El silicato de sodio presenta las propiedades necesarias para actuar como compuesto de recubrimiento en filtros cerámicos internos. En primer lugar, el compuesto de recubrimiento debe ablandarse o volverse viscoso a la temperatura de la aleación de aluminio fundido para poder adsorber (o adherir) las inclusiones contenidas en el aluminio fundido. Sin embargo, el compuesto de recubrimiento no debe fundirse a la temperatura del aluminio fundido. Esto se debe a que, si se funde, el compuesto de recubrimiento fundido a veces se filtra en el flujo de aluminio fundido junto con las inclusiones que antes se habían adherido a él, contaminando así el aluminio fundido. Por lo tanto, para mantener el material de recubrimiento blando y evitar que se funda durante el proceso de filtración, este debe cumplir las siguientes condiciones:
La temperatura de reblandecimiento del compuesto de recubrimiento ≤ la temperatura de fusión del Al ≥ el punto de fusión del compuesto de recubrimiento.
El silicato de sodio puede cumplir esta propiedad porque:
1) El punto de fusión, de entre 730 y 870 °C aproximadamente, es casi igual o superior a la temperatura del aluminio fundido (unos 750 °C);
2) Una temperatura de reblandecimiento de 600 °C, que es casi igual o inferior a la temperatura de fusión del aluminio.
En segundo lugar, el silicato de sodio de la presente invención presenta una excelente resistencia de adhesión a la superficie del elemento de red de áridos, lo que le permite resistir la resistencia al impacto y la resistencia de adhesión del flujo de aluminio fundido.
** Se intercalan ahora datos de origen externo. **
(* ===== verification/Schedule.v ===== *)
(** * Automation schedules: [stillflow-core/src/automation.rs]

    An interval schedule repeats after a fixed UTC duration, a daily schedule
    at one wall-clock time per local calendar day.  Calendar and time-zone
    arithmetic belongs to chrono and chrono-tz and is the parameter [Chrono];
    what the code relies on is the class [ChronoLaws]. *)

From stdpp Require Import pretty.
From S2P Require Import Prelude Text.

(** ** Calendar arithmetic

    A [DateTime<Utc>] is its number of nanoseconds from the epoch, a
    [NaiveDate] its day number. *)

Definition DateTime := Z.
Definition NaiveDate := Z.

Inductive LocalResult :=
| LSingle (value : DateTime)
| LAmbiguous (earlier later : DateTime)
| LNone.

Class Chrono := {
  Tz : Type;
  NaiveTime : Type;
  tz_from_str : string -> option Tz;
  date_in : Tz -> DateTime -> NaiveDate;
  from_hms_opt : N -> N -> N -> option NaiveTime;
  from_local_datetime : Tz -> NaiveDate -> NaiveTime -> LocalResult;
  succ_opt : NaiveDate -> option NaiveDate;
  checked_add_seconds : DateTime -> Z -> option DateTime;
  to_rfc3339 : DateTime -> string;
}.

Definition NANOS : Z := 1000000000.

Class ChronoLaws `(Chrono) : Prop := {
  from_hms_range h m s : (h < 24)%N -> (m < 60)%N -> (s < 60)%N -> is_Some (from_hms_opt h m s);
  local_single tz date time v : from_local_datetime tz date time = LSingle v -> date_in tz v = date;
  local_earlier tz date time v w : from_local_datetime tz date time = LAmbiguous v w -> date_in tz v = date;
  succ_opt_Some date next : succ_opt date = Some next -> next = (date + 1)%Z;
  add_seconds_Some t s u : checked_add_seconds t s = Some u -> u = (t + s * NANOS)%Z;
  to_rfc3339_inj t u : to_rfc3339 t = to_rfc3339 u -> t = u;
}.

(** ** Schedules *)

Definition MAX_SCHEDULE_PERIOD_SECONDS : N := 366 * 24 * 60 * 60.
Definition MAX_TIMEZONE_NAME_BYTES : N := 64.
Definition MAX_DAILY_SEARCH_DAYS : nat := 370.
Definition i64_max : N := 2 ^ 63 - 1.

Inductive AutomationSchedule :=
| Interval (period_seconds : N)
| Daily (hour minute second : N).

Inductive AutomationScheduleError :=
| InvalidPeriod
| InvalidLocalTime
| InvalidTimezoneName
| InvalidTimezone
| SearchHorizonExceeded
| TimestampOverflow.
Notation Scheduled := (result AutomationScheduleError).

Definition validate_schedule (s : AutomationSchedule) : Scheduled unit :=
  match s with
  | Interval period => if ((1 <=? period) && (period <=? MAX_SCHEDULE_PERIOD_SECONDS))%N
                       then Ok tt else Err InvalidPeriod
  | Daily hour minute second => if ((hour <? 24) && (minute <? 60) && (second <? 60))%N
                                then Ok tt else Err InvalidLocalTime
  end.

Section schedule.
Context `{Chrono}.

Definition validate_timezone (timezone : string) : Scheduled Tz :=
  if (str_len timezone =? 0)%N || (MAX_TIMEZONE_NAME_BYTES <? str_len timezone)%N
  then Err InvalidTimezoneName
  else ok_or (tz_from_str timezone) InvalidTimezone.

(** The instant of a wall-clock time on a date, the earlier one when it
    happens twice. *)
Definition candidate_on (tz : Tz) (time : NaiveTime) (date : NaiveDate) : option DateTime :=
  match from_local_datetime tz date time with
  | LSingle value => Some value
  | LAmbiguous earlier _ => Some earlier
  | LNone => None
  end.

(** The [for] loop over the bounded horizon. *)
Fixpoint search_days (days : nat) (tz : Tz) (time : NaiveTime) (not_before : DateTime) (date : NaiveDate)
  : Scheduled DateTime :=
  match days with
  | 0 => Err SearchHorizonExceeded
  | S days =>
      let later := next ← ok_or (succ_opt date) TimestampOverflow; search_days days tz time not_before next in
      match candidate_on tz time date with
      | Some candidate => if (not_before <=? candidate)%Z then Ok candidate else later
      | None => later
      end
  end.

Definition search_daily_from (s : AutomationSchedule) (date : NaiveDate) (not_before : DateTime) (tz : Tz)
  : Scheduled DateTime :=
  match s with
  | Daily hour minute second =>
      time ← ok_or (from_hms_opt hour minute second) InvalidLocalTime;
      search_days MAX_DAILY_SEARCH_DAYS tz time not_before date
  | Interval _ => Err InvalidLocalTime
  end.

Definition first_at_or_after (s : AutomationSchedule) (start : DateTime) (timezone : string)
  : Scheduled DateTime :=
  try! validate_schedule s;
  tz ← validate_timezone timezone;
  match s with
  | Interval _ => Ok start
  | Daily _ _ _ => search_daily_from s (date_in tz start) start tz
  end.

Definition next_after (s : AutomationSchedule) (previous : DateTime) (timezone : string)
  : Scheduled DateTime :=
  try! validate_schedule s;
  tz ← validate_timezone timezone;
  match s with
  | Interval period =>
      seconds ← (if (period <=? i64_max)%N then Ok (Z.of_N period) else Err TimestampOverflow);
      ok_or (checked_add_seconds previous seconds) TimestampOverflow
  | Daily _ _ _ =>
      date ← ok_or (succ_opt (date_in tz previous)) TimestampOverflow;
      search_daily_from s date previous tz
  end.
End schedule.

(** ** What the search finds *)

(** [t] is the occurrence on the first day from [from] on that has one not
    before [not_before]. *)
Record FirstOccurrence `{Chrono} (tz : Tz) (time : NaiveTime) (not_before : DateTime) (from date : NaiveDate)
  (t : DateTime) : Prop := {
  occurrence_date : (from <= date)%Z;
  occurrence_at : candidate_on tz time date = Some t;
  occurrence_late : (not_before <= t)%Z;
  occurrence_first d u : (from <= d < date)%Z -> candidate_on tz time d = Some u -> (u < not_before)%Z;
}.

Section laws.
Context `{CH : Chrono} `{!ChronoLaws CH}.

Lemma candidate_date tz time date t : candidate_on tz time date = Some t -> date_in tz t = date.
Proof.
  unfold candidate_on. destruct (from_local_datetime _ _ _) eqn:Hl; intros [= <-];
    [by eapply local_single|by eapply local_earlier].
Qed.

Lemma search_days_Ok tz time not_before days : forall date t,
  search_days days tz time not_before date = Ok t ->
  exists d, (d < date + Z.of_nat days)%Z /\ FirstOccurrence tz time not_before date d t.
Proof.
  induction days as [|days IH]; intros date t; cbn [search_days]; [done|].
  assert (forall Hno : forall u, candidate_on tz time date = Some u -> (u < not_before)%Z,
    (next ← ok_or (succ_opt date) TimestampOverflow; search_days days tz time not_before next) = Ok t ->
    exists d, (d < date + Z.of_nat (S days))%Z /\ FirstOccurrence tz time not_before date d t) as Hlater.
  { intros Hno (next & Hnext%ok_or_Ok%succ_opt_Some & Hs)%bind_Ok.
    apply IH in Hs as (d & Hd & [Hfrom Hat Hlate Hfirst]). exists d. split; [lia|]. split; [lia|done|done|].
    intros d' u Hd' Hu. destruct (decide (d' = date)) as [->|]; [by apply Hno|]. apply (Hfirst d'); [lia|done]. }
  destruct (candidate_on tz time date) as [c|] eqn:Hc; [|by apply Hlater].
  destruct (Z.leb_spec not_before c) as [Hle|Hlt]; [|apply Hlater; by intros u [= <-]].
  intros [= <-]. exists date. split; [lia|]. split; [lia|done|done|]. lia.
Qed.

Lemma search_days_horizon tz time not_before days : forall date,
  search_days days tz time not_before date = Err SearchHorizonExceeded ->
  forall d u, (date <= d < date + Z.of_nat days)%Z -> candidate_on tz time d = Some u -> (u < not_before)%Z.
Proof.
  induction days as [|days IH]; intros date; cbn [search_days]; [lia|].
  assert (forall Hno : forall u, candidate_on tz time date = Some u -> (u < not_before)%Z,
    (next ← ok_or (succ_opt date) TimestampOverflow; search_days days tz time not_before next) =
      Err SearchHorizonExceeded ->
    forall d u, (date <= d < date + Z.of_nat (S days))%Z -> candidate_on tz time d = Some u -> (u < not_before)%Z)
    as Hlater.
  { intros Hno. destruct (succ_opt date) as [next|] eqn:Hnext; [|done]. cbn [ok_or mbind result_bind].
    intros Hs d u Hd Hu. destruct (decide (d = date)) as [->|]; [by apply Hno|].
    apply succ_opt_Some in Hnext. eapply IH; [exact Hs| |exact Hu]. lia. }
  destruct (candidate_on tz time date) as [c|] eqn:Hc; [|by apply Hlater].
  destruct (Z.leb_spec not_before c); [done|]. apply Hlater. by intros u [= <-].
Qed.

Lemma first_at_or_after_ge s start timezone t :
  first_at_or_after s start timezone = Ok t -> (start <= t)%Z.
Proof.
  unfold first_at_or_after. intros (_ & _ & (tz & _ & Hs)%bind_Ok)%bind_Ok.
  destruct s as [p|h m sec]; [injection Hs as <-; lia|]. unfold search_daily_from in Hs.
  apply bind_Ok in Hs as (time & _ & Hs). by apply search_days_Ok in Hs as (d & _ & [_ _ ? _]).
Qed.

Lemma validate_schedule_Ok s :
  validate_schedule s = Ok tt <->
  match s with
  | Interval p => (1 <= p <= MAX_SCHEDULE_PERIOD_SECONDS)%N
  | Daily h m sec => (h < 24 /\ m < 60 /\ sec < 60)%N
  end.
Proof.
  destruct s as [p|h m sec]; cbn.
  - destruct (N.leb_spec 1 p), (N.leb_spec p MAX_SCHEDULE_PERIOD_SECONDS); cbn; split; try done; lia.
  - destruct (N.ltb_spec h 24), (N.ltb_spec m 60), (N.ltb_spec sec 60); cbn; split; try done; lia.
Qed.

Lemma next_after_daily s previous timezone t :
  next_after s previous timezone = Ok t ->
  exists tz, validate_timezone timezone = Ok tz /\ (previous < t)%Z /\
    match s with
    | Interval period => t = (previous + Z.of_N period * NANOS)%Z
    | Daily h m sec => exists time date, from_hms_opt h m sec = Some time /\ date_in tz t = date /\
        FirstOccurrence tz time previous (date_in tz previous + 1)%Z date t
    end.
Proof.
  unfold next_after. intros ([] & Hv & (tz & Htz & Hs)%bind_Ok)%bind_Ok. exists tz. split; [done|].
  apply validate_schedule_Ok in Hv. destruct s as [p|h m sec].
  - destruct (p <=? i64_max)%N; [|done]. apply ok_or_Ok, add_seconds_Some in Hs as ->. unfold NANOS. split; [lia|done].
  - apply bind_Ok in Hs as (date & Hd%ok_or_Ok%succ_opt_Some & Hs). subst date. unfold search_daily_from in Hs.
    apply bind_Ok in Hs as (time & Ht%ok_or_Ok & Hs). apply search_days_Ok in Hs as (d & _ & HF).
    pose proof (candidate_date _ _ _ _ (occurrence_at _ _ _ _ _ _ HF)) as Hdate.
    pose proof (occurrence_date _ _ _ _ _ _ HF). pose proof (occurrence_late _ _ _ _ _ _ HF).
    split; [|by exists time, d]. assert (t <> previous) by (intros ->; lia). lia.
Qed.

Lemma next_after_later s previous timezone t : next_after s previous timezone = Ok t -> (previous < t)%Z.
Proof. by intros (tz & _ & Hlt & _)%next_after_daily. Qed.
End laws.

(** ** An example: a calendar with one zone *)

Definition DAY : Z := 86400 * NANOS.
Definition example_hms (h m s : N) : option Z :=
  if ((h <? 24) && (m <? 60) && (s <? 60))%N then Some (Z.of_N (h * 3600 + m * 60 + s) * NANOS)%Z else None.
#[local] Instance example_chrono : Chrono := {|
  Tz := unit;
  NaiveTime := { t : Z | (0 <=? t)%Z && (t <? DAY)%Z = true };
  tz_from_str name := if bool_decide (name = "UTC") then Some tt else None;
  date_in _ t := (t / DAY)%Z;
  from_hms_opt h m s :=
    match example_hms h m s with
    | Some t => match Sumbool.sumbool_of_bool ((0 <=? t)%Z && (t <? DAY)%Z) with
                | left Ht => Some (exist _ t Ht)
                | right _ => None
                end
    | None => None
    end;
  from_local_datetime _ date time := LSingle (date * DAY + proj1_sig time)%Z;
  succ_opt date := if (date <? 1000000)%Z then Some (date + 1)%Z else None;
  checked_add_seconds t s := if (t + s * NANOS <? 1000000 * DAY)%Z then Some (t + s * NANOS)%Z else None;
  to_rfc3339 t := pretty t;
|}.
#[local] Instance example_chrono_laws : ChronoLaws example_chrono.
Proof.
  split; cbn -[DAY NANOS example_hms].
  - intros h m s Hh Hm Hs. unfold example_hms.
    rewrite (proj2 (N.ltb_lt h 24)), (proj2 (N.ltb_lt m 60)), (proj2 (N.ltb_lt s 60)) by done. cbn [andb].
    destruct (Sumbool.sumbool_of_bool _) as [|Hf]; [eauto|]. exfalso. apply andb_false_iff in Hf.
    unfold DAY, NANOS in Hf. rewrite Z.leb_gt, Z.ltb_ge in Hf. lia.
  - intros _ date [t Ht] v [= <-]. cbn [proj1_sig]. apply andb_true_iff in Ht as [H0%Z.leb_le H1%Z.ltb_lt].
    symmetry. apply (Z.div_unique _ _ _ t); [lia|]. unfold DAY, NANOS in *. lia.
  - done.
  - intros date next. destruct (date <? 1000000)%Z; congruence.
  - intros t s u. destruct (_ <? _)%Z; congruence.
  - intros t u Heq. by apply (inj pretty).
Qed.

(** ** Claims *)

(** C9: the next run is exact.  When a schedule has a next run it is strictly
    later than the previous one: an interval later for an interval schedule;
    for a daily schedule the wall-clock time on the first local date after
    the previous one's on which it exists and does not lie before the
    previous run, so no day is served twice and a skipped local time moves to
    the next day.  The search gives up only when no day of its horizon
    qualifies. *)
Theorem next_after_exact `{CH : Chrono} (s : AutomationSchedule) (previous : DateTime) (timezone : string) :
  ChronoLaws CH ->
  (forall t, next_after s previous timezone = Ok t ->
    exists tz, validate_timezone timezone = Ok tz /\ (previous < t)%Z /\
    match s with
    | Interval period => t = (previous + Z.of_N period * NANOS)%Z
    | Daily h m sec => exists time date, from_hms_opt h m sec = Some time /\ date_in tz t = date /\
        FirstOccurrence tz time previous (date_in tz previous + 1)%Z date t
    end) /\
  (forall tz h m sec time, s = Daily h m sec -> validate_timezone timezone = Ok tz ->
    from_hms_opt h m sec = Some time -> next_after s previous timezone = Err SearchHorizonExceeded ->
    forall d u, (date_in tz previous + 1 <= d < date_in tz previous + 371)%Z ->
      candidate_on tz time d = Some u -> (u < previous)%Z).
Proof.
  intros Hlaws. split; [intros t; apply next_after_daily|].
  intros tz h m sec time -> Htz Htime. unfold next_after. rewrite Htz.
  destruct (validate_schedule _) as [[]|e] eqn:Hv; cbn [mbind result_bind].
  - unfold search_daily_from. rewrite Htime. cbn [ok_or].
    destruct (succ_opt _) as [date|] eqn:Hd; [|done]. cbn [ok_or mbind result_bind].
    apply succ_opt_Some in Hd as ->. intros Hs d u Hrange.
    eapply search_days_horizon; [exact Hs|]. unfold MAX_DAILY_SEARCH_DAYS. lia.
  - unfold validate_schedule in Hv. by destruct (_ && _); [|injection Hv as <-].
Qed.

Lemma next_after_exact_witness :
  next_after (Daily 9 30 0) (1 * DAY + 34200 * NANOS)%Z "UTC" = Ok (2 * DAY + 34200 * NANOS)%Z /\
  (1 * DAY + 34200 * NANOS < 2 * DAY + 34200 * NANOS)%Z.
Proof.
  assert (next_after (Daily 9 30 0) (1 * DAY + 34200 * NANOS)%Z "UTC" = Ok (2 * DAY + 34200 * NANOS)%Z) as Hn
    by (vm_compute; reflexivity).
  split; [exact Hn|].
  destruct (next_after_exact (Daily 9 30 0) (1 * DAY + 34200 * NANOS)%Z "UTC" _) as [Hok _].
  destruct (Hok _ Hn) as (tz & _ & Hlt & _). exact Hlt.
Defined.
Por lo tanto, no es necesario utilizar adhesivos como en estas técnicas convencionales. Además, incluso cuando se utiliza un adhesivo para mejorar la adhesión, la cantidad necesaria de dicho adhesivo puede reducirse significativamente. Por lo tanto, puede mejorarse la capacidad de filtrado para eliminar inclusiones.

Otro aspecto importante es que los filtros cerámicos de silicato de sodio presentan una baja adhesión a las aleaciones de aluminio fundido, pero una alta adhesión a las inclusiones de óxido, como la alúmina (Al₂O₃), la espinela (MgAl₂O₄) y el óxido de magnesio (MgO). La mayoría de las pequeñas inclusiones presentes en la aleación de aluminio se funden. Esta capacidad de adsorción selectiva de las inclusiones es extremadamente importante para los filtros cerámicos internos. Sin adsorción selectiva, es probable que solo la aleación de aluminio fundido recubra la capa de recubrimiento del material de recubrimiento, reduciendo así la eficacia de desintegración del material de recubrimiento. Esto puede causar problemas relacionados con el rendimiento básico del filtro, como una obstrucción grave del mismo y una vida útil más corta.
Debido a las propiedades del silicato de sodio, la cantidad de recubrimiento de silicato de sodio puede ajustarse adecuadamente en función del contenido de la filtro cerámico, la capacidad de extracción necesaria y el grado de limpieza requerido para obtener aluminio fundido de alta calidad.
Para reducir las inclusiones a un nivel tan bajo, se ajustan la cantidad de recubrimiento de silicato de sodio y el caudal de aluminio fundido, en función del tamaño de las partículas y del número de inclusiones en el aluminio fundido, así como de la superficie de filtración del filtro. Sin embargo, si el elemento de malla de árido se recubre con una cantidad excesiva de silicato de sodio y el filtro es demasiado fino, pueden surgir problemas prácticos. La adhesión entre el compuesto de recubrimiento y la superficie del elemento de red polimérica es deficiente. Por lo tanto, para evitar estos problemas, es preferible seleccionar una cantidad de recubrimiento de silicato de sodio comprendida entre 0,05 g/cm³ y 1,0 g/cm³.